To screen the genetic variants in cyclooxygenase-2 (COX-2), and evaluate their effects on COX-2 expression and risk of gastric cancer (GC) and its precursors, a population-based study was conducted in Linqu County, Shangdong Province, an area of China, a high-risk area of GC. Genotypes were determined by polymerase chain reaction (PCR)-based denaturing high-performance liquid chromatography analysis in 248 GC cases and 1523 subjects with precancerous gastric lesions. COX-2 expression was detected by immunohistochemical analysis of biopsy specimens of 593 subjects selected at random from 1523 subjects.

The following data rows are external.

(** The indexes list exactly the channels, and the counters of a channel are
    those of its contents, modulo their width. *)
Record channels_ok (s : State) : Prop := {
  ch_ingress_sorted p : sorted (ingress p s);
  ch_egress_sorted p : sorted (egress p s);
  ch_ingress c : sender c ∈ ingress (recipient c) s ↔ is_Some (HrmpChannels s !! c);
  ch_egress c : recipient c ∈ egress (sender c) s ↔ is_Some (HrmpChannels s !! c);
  ch_contents c : HrmpChannels s !! c = None → HrmpChannelContents s !! c = None;
  ch_nonempty c : HrmpChannelContents s !! c ≠ Some [];
  ch_counts c ch : HrmpChannels s !! c = Some ch →
    msg_count ch = wrap32 (Z.of_nat (length (contents c s))) ∧
    total_size ch = wrap32 (bytes (contents c s));
  ch_requests c : is_Some (HrmpOpenChannelRequests s !! c) → HrmpChannels s !! c = None;
}.

Lemma contents_none c s : HrmpChannelContents s !! c = None → contents c s = [].
Proof. unfold contents, value_query. by intros ->. Qed.

(** The parts of the state the invariant reads. *)
Lemma channels_ok_ext s s' :
  HrmpChannels s' = HrmpChannels s → HrmpIngressChannelsIndex s' = HrmpIngressChannelsIndex s →
  HrmpEgressChannelsIndex s' = HrmpEgressChannelsIndex s →
  HrmpChannelContents s' = HrmpChannelContents s →
  (∀ c, is_Some (HrmpOpenChannelRequests s' !! c) → HrmpChannels s !! c = None) →
  channels_ok s → channels_ok s'.
Proof.
  intros Hc Hi He Hcon Hr [H1 H2 H3 H4 H5 H6 H7 H8].
  unfold ingress, egress, contents in *.
  split; unfold ingress, egress, contents; rewrite ?Hc, ?Hi, ?He, ?Hcon; done.
Qed.

(** Closing the channels of a list. *)
Definition close_all (l : list HrmpChannelId) (w : World) : World :=
  fold_left (λ w c, close_hrmp_channel c w) l w.

Lemma close_spec c w :
  let s := hrmp w in
  let s' := hrmp (close_hrmp_channel c w) in
  HrmpChannels s' = delete c (HrmpChannels s) ∧
  HrmpChannelContents s' = delete c (HrmpChannelContents s) ∧
  (∀ p, ingress p s' = if decide (p = recipient c) then sorted_remove (sender c) (ingress p s)
                       else ingress p s) ∧
  (∀ p, egress p s' = if decide (p = sender c) then sorted_remove (recipient c) (egress p s)
                      else egress p s) ∧
  HrmpOpenChannelRequests s' = HrmpOpenChannelRequests s ∧
  HrmpOpenChannelRequestsList s' = HrmpOpenChannelRequestsList s ∧
  HrmpOpenChannelRequestCount s' = HrmpOpenChannelRequestCount s ∧
  HrmpAcceptedChannelRequestCount s' = HrmpAcceptedChannelRequestCount s ∧
  HrmpChannelDigests s' = HrmpChannelDigests s ∧ HrmpWatermarks s' = HrmpWatermarks s ∧
  HrmpCloseChannelRequests s' = HrmpCloseChannelRequests s ∧
  HrmpCloseChannelRequestsList s' = HrmpCloseChannelRequestsList s.
Proof.
  cbn zeta. unfold close_hrmp_channel. destruct (HrmpChannels (hrmp w) !! c) as [ch|] eqn:E; cbn.
  - split_and!; try done; intros p; unfold ingress, egress; cbn; rewrite value_query_insert;
      repeat case_decide; congruence || done.
  - split_and!; try done; [by rewrite delete_id|..]; intros p; unfold ingress, egress; cbn;
      rewrite value_query_insert; repeat case_decide; congruence || done.
Qed.

Lemma decide_cons {A} (c d : HrmpChannelId) l (x : option A) :
  (if decide (d ∈ l) then None else if decide (c = d) then None else x) =
  if decide (d ∈ c :: l) then None else x.
Proof. destruct (decide (d ∈ l)), (decide (d ∈ c :: l)), (decide (c = d)); set_solver. Qed.

Lemma close_all_spec l w :
  (∀ p, sorted (ingress p (hrmp w))) → (∀ p, sorted (egress p (hrmp w))) →
  let s := hrmp w in
  let s' := hrmp (close_all l w) in
  (∀ c, HrmpChannels s' !! c = if decide (c ∈ l) then None else HrmpChannels s !! c) ∧
  (∀ c, HrmpChannelContents s' !! c = if decide (c ∈ l) then None else HrmpChannelContents s !! c) ∧
  (∀ p, sorted (ingress p s')) ∧ (∀ p, sorted (egress p s')) ∧
  (∀ p x, x ∈ ingress p s' ↔ x ∈ ingress p s ∧ mkChannelId x p ∉ l) ∧
  (∀ p x, x ∈ egress p s' ↔ x ∈ egress p s ∧ mkChannelId p x ∉ l) ∧
  HrmpOpenChannelRequests s' = HrmpOpenChannelRequests s ∧
  HrmpOpenChannelRequestsList s' = HrmpOpenChannelRequestsList s ∧
  HrmpOpenChannelRequestCount s' = HrmpOpenChannelRequestCount s ∧
  HrmpAcceptedChannelRequestCount s' = HrmpAcceptedChannelRequestCount s ∧
  HrmpChannelDigests s' = HrmpChannelDigests s.
Proof.
  revert w. induction l as [|c l IH]; intros w Hi He; cbn zeta.
  { cbn. split_and!; try done; intros; rewrite ?decide_False by (apply not_elem_of_nil); try done;
      (split; [split; [done|apply not_elem_of_nil]|by intros [? _]]). }
  destruct (close_spec c w) as (Hc1 & Hc2 & Hc3 & Hc4 & Hc5 & Hc5' & Hc6 & Hc7 & Hc8 & _).
  destruct (IH (close_hrmp_channel c w)) as (I1 & I2 & I3 & I4 & I5 & I6 & I7 & I7' & I8 & I9 & I10).
  { intros p. rewrite Hc3. case_decide; [by apply sorted_remove_sorted|done]. }
  { intros p. rewrite Hc4. case_decide; [by apply sorted_remove_sorted|done]. }
  change (close_all (c :: l) w) with (close_all l (close_hrmp_channel c w)).
  split_and!; try (rewrite ?I7, ?I7', ?I8, ?I9, ?I10; done).
  - intros d. by rewrite I1, Hc1, lookup_delete, decide_cons.
  - intros d. by rewrite I2, Hc2, lookup_delete, decide_cons.
  - intros p x. rewrite I5, Hc3, not_elem_of_cons. case_decide as Hp.
    + subst p. rewrite elem_of_sorted_remove by done. destruct c; cbn. clear. naive_solver.
    + clear -Hp. split; [|naive_solver]. intros [? ?]. split; [done|]. split; [|done]. by intros <-.
  - intros p x. rewrite I6, Hc4, not_elem_of_cons. case_decide as Hp.
    + subst p. rewrite elem_of_sorted_remove by done. destruct c; cbn. clear. naive_solver.
    + clear -Hp. split; [|naive_solver]. intros [? ?]. split; [done|]. split; [|done]. by intros <-.
Qed.

Lemma channels_ok_close_all l w : channels_ok (hrmp w) → channels_ok (hrmp (close_all l w)).
Proof.
  intros [H1 H2 H3 H4 H5 H6 H7 H8].
  destruct (close_all_spec l w H1 H2) as (I1 & I2 & I3 & I4 & I5 & I6 & I7 & _).
  split; [done|done|..].
  - intros c. rewrite I5, I1, H3. destruct c as [a b]; cbn. case_decide.
    + split; [naive_solver|by intros [? ?]].
    + naive_solver.
  - intros c. rewrite I6, I1, H4. destruct c as [a b]; cbn. case_decide.
    + split; [naive_solver|by intros [? ?]].
    + naive_solver.
  - intros c. rewrite I1, I2. case_decide; [done|apply H5].
  - intros c. rewrite I2. case_decide; [done|apply H6].
  - intros c ch. unfold contents, value_query. rewrite I1, I2. case_decide; [done|apply H7].
  - intros c. rewrite I7, I1. case_decide; [done|apply H8].
Qed.

Lemma channels_ok_requests s s' :
  HrmpChannels s' = HrmpChannels s → HrmpIngressChannelsIndex s' = HrmpIngressChannelsIndex s →
  HrmpEgressChannelsIndex s' = HrmpEgressChannelsIndex s →
  HrmpChannelContents s' = HrmpChannelContents s →
  (∀ c, is_Some (HrmpOpenChannelRequests s' !! c) → is_Some (HrmpOpenChannelRequests s !! c)) →
  channels_ok s → channels_ok s'.
Proof.
  intros Hc Hi He Hcon Hr Hs. eapply channels_ok_ext; [done..| |done].
  intros c Hreq. by apply (ch_requests s Hs), Hr.
Qed.

Lemma channels_ok_process_close w :
  channels_ok (hrmp w) → channels_ok (hrmp (process_hrmp_close_channel_requests w)).
Proof.
  unfold process_hrmp_close_channel_requests. intros Hw.
  set (w0 := on_hrmp _ w). assert (channels_ok (hrmp w0)) as Hw0
    by (eapply channels_ok_requests; [| | | | |exact Hw]; done).
  clearbody w0. clear Hw. revert w0 Hw0. generalize (HrmpCloseChannelRequestsList (hrmp w)).
  intros l. induction l as [|c l IH]; intros w0 Hw0; [done|]. cbn. apply IH.
  apply (channels_ok_close_all [c]). eapply channels_ok_requests; [| | | | |exact Hw0]; done.
Qed.

Lemma channels_ok_open config c request s :
  HrmpOpenChannelRequests s !! c = Some request → channels_ok s →
  ∀ s', HrmpChannels s' = HrmpChannels (open_channel config c request s) →
    HrmpIngressChannelsIndex s' = HrmpIngressChannelsIndex (open_channel config c request s) →
    HrmpEgressChannelsIndex s' = HrmpEgressChannelsIndex (open_channel config c request s) →
    HrmpChannelContents s' = HrmpChannelContents s →
    HrmpOpenChannelRequests s' = delete c (HrmpOpenChannelRequests s) → channels_ok s'.
Proof.
  intros Hreq [H1 H2 H3 H4 H5 H6 H7 H8] s' Ec Ei Ee Econ Er.
  assert (HrmpChannels s !! c = None) as Hnone by (apply H8; by eexists).
  assert (∀ p, ingress p s' = if decide (recipient c = p) then sorted_insert (sender c) (ingress p s)
                              else ingress p s) as Hin.
  { intros p. unfold ingress. rewrite Ei. cbn. rewrite value_query_insert.
    case_decide; [by subst|done]. }
  assert (∀ p, egress p s' = if decide (sender c = p) then sorted_insert (recipient c) (egress p s)
                             else egress p s) as Heg.
  { intros p. unfold egress. rewrite Ee. cbn. rewrite value_query_insert.
    case_decide; [by subst|done]. }
  assert (∀ d, HrmpChannels s' !! d = if decide (c = d) then Some (mkChannel (req_max_capacity request)
    (req_max_total_size request) (req_max_message_size request) 0 0 None (req_sender_deposit request)
    (hrmp_recipient_deposit config)) else HrmpChannels s !! d) as Hch.
  { intros d. rewrite Ec. cbn. by rewrite lookup_insert. }
  assert (∀ d, contents d s' = contents d s) as Hcon by (intros d; unfold contents; by rewrite Econ).
  split.
  - intros p. rewrite Hin. case_decide; [by apply sorted_insert_sorted|done].
  - intros p. rewrite Heg. case_decide; [by apply sorted_insert_sorted|done].
  - intros d. rewrite Hin, Hch. destruct c as [cs cr], d as [ds dr]; cbn in *.
    case_decide as Hr; [rewrite elem_of_sorted_insert by done|].
    + case_decide; [naive_solver|]. rewrite (H3 (mkChannelId ds dr)). naive_solver.
    + rewrite decide_False by congruence. apply (H3 (mkChannelId ds dr)).
  - intros d. rewrite Heg, Hch. destruct c as [cs cr], d as [ds dr]; cbn in *.
    case_decide as Hr; [rewrite elem_of_sorted_insert by done|].
    + case_decide; [naive_solver|]. rewrite (H4 (mkChannelId ds dr)). naive_solver.
    + rewrite decide_False by congruence. apply (H4 (mkChannelId ds dr)).
  - intros d. rewrite Hch, Econ. case_decide; [done|apply H5].
  - intros d. rewrite Econ. apply H6.
  - intros d ch. rewrite Hch, Hcon. case_decide; [|apply H7]. subst d. intros [= <-]. cbn.
    by rewrite (contents_none c s) by (by apply H5).
  - intros d. rewrite Er, Hch, lookup_delete. case_decide; [by intros [? ?]|apply H8].
Qed.
Lemma outgoing_spec p (w : World) :
  channels_ok (hrmp w) →
  let w' := clean_hrmp_after_outgoing p w in
  same_requests (hrmp w) (hrmp w') ∧
  HrmpCloseChannelRequestsList (hrmp w') = HrmpCloseChannelRequestsList (hrmp w) ∧
  (∀ c, HrmpChannels (hrmp w') !! c = if is_participant c p then None else HrmpChannels (hrmp w) !! c).
Proof.
  intros Hw. unfold clean_hrmp_after_outgoing.
  set (w0 := on_hrmp (λ s, set_channels _ _ _ s) _). set (l := dedup _). cbn zeta.
  change (fold_left _ l w0) with (close_all l w0).
  destruct (close_all_requests l w0) as ([R1 R2] & R3 & R4).
  split_and!; [by split|done|]. intros c. rewrite R4. change (HrmpChannels (hrmp w0)) with (HrmpChannels (hrmp w)).
  assert (c ∈ l ↔ is_participant c p = true ∧ is_Some (HrmpChannels (hrmp w) !! c)) as Hc.
  { unfold l. rewrite elem_of_dedup, merge_sort_Permutation, elem_of_app, !list_elem_of_fmap.
    unfold is_participant. rewrite orb_true_iff, !bool_decide_eq_true.
    pose proof (ch_ingress _ Hw c) as Hi. pose proof (ch_egress _ Hw c) as He. cbn.
    destruct c as [a b]; cbn in *. split.
    - intros [(x & [= -> ->] & Hx)|(x & [= -> ->] & Hx)]; naive_solver.
    - intros [[<-|<-] Hs]; [right|left]; eexists; naive_solver. }
  case_decide as Hin; destruct (is_participant c p) eqn:E; try done; [naive_solver|].
  apply eq_None_not_Some. naive_solver.
Qed.

Lemma outgoing_all_spec l (w : World) :
  channels_ok (hrmp w) →
  let w' := fold_left (λ w p, clean_hrmp_after_outgoing p w) l w in
  same_requests (hrmp w) (hrmp w') ∧
  HrmpCloseChannelRequestsList (hrmp w') = HrmpCloseChannelRequestsList (hrmp w) ∧
  (∀ c, HrmpChannels (hrmp w') !! c = if leaving l c then None else HrmpChannels (hrmp w) !! c).
Proof.
  revert w. induction l as [|p l IH]; intros w Hw; cbn zeta; [done|]. cbn [fold_left].
  destruct (outgoing_spec p w Hw) as ([O1 O2] & O3 & O4).
  destruct (IH (clean_hrmp_after_outgoing p w)) as ([I1 I2] & I3 & I4);
    [by apply channels_ok_outgoing|].
  split_and!; [split; congruence|congruence|]. intros c. rewrite I4, O4.
  change (leaving (p :: l) c) with (is_participant c p || leaving l c).
  by destruct (is_participant c p), (leaving l c).
Qed.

COX-2 transcriptional activity was examined by luciferase reporter gene assay. We found an increased risk of GC in subjects with -1195 AA genotype (adjusted odds ratio [OR], 2.33; 95% confidence interval [CI]: 1.45-3.75). Stratified analysis indicated that an elevated risk of GC was observed in subjects carrying the AA genotype and Helicobacter pylori infection (OR, 3.88; 95% CI: 1.46-10.34) or smoking (OR, 7.02; 95% CI: 2.19-22.48), and a high expression of COX-2 was found in subjects with AA genotype (OR, 1.84; 95% CI: 1.09-3.10) compared with GG genotype. The prevalence of COX-2 expression positivity varied markedly by histologic status, and the OR (OR, 5.35; 95% CI: 2.64-10.8) was significantly increased for dysplasia compared with superficial gastritis/chronic atrophic gastritis. Furthermore, tissue homogenate with H pylori infection could significantly stimulate COX-2 promoter activity driven by -1195A compared with the -1195G containing counterparts. These findings suggest that COX-2 polymorphisms may play an important role, at least in part, in developing GC in this high-risk population.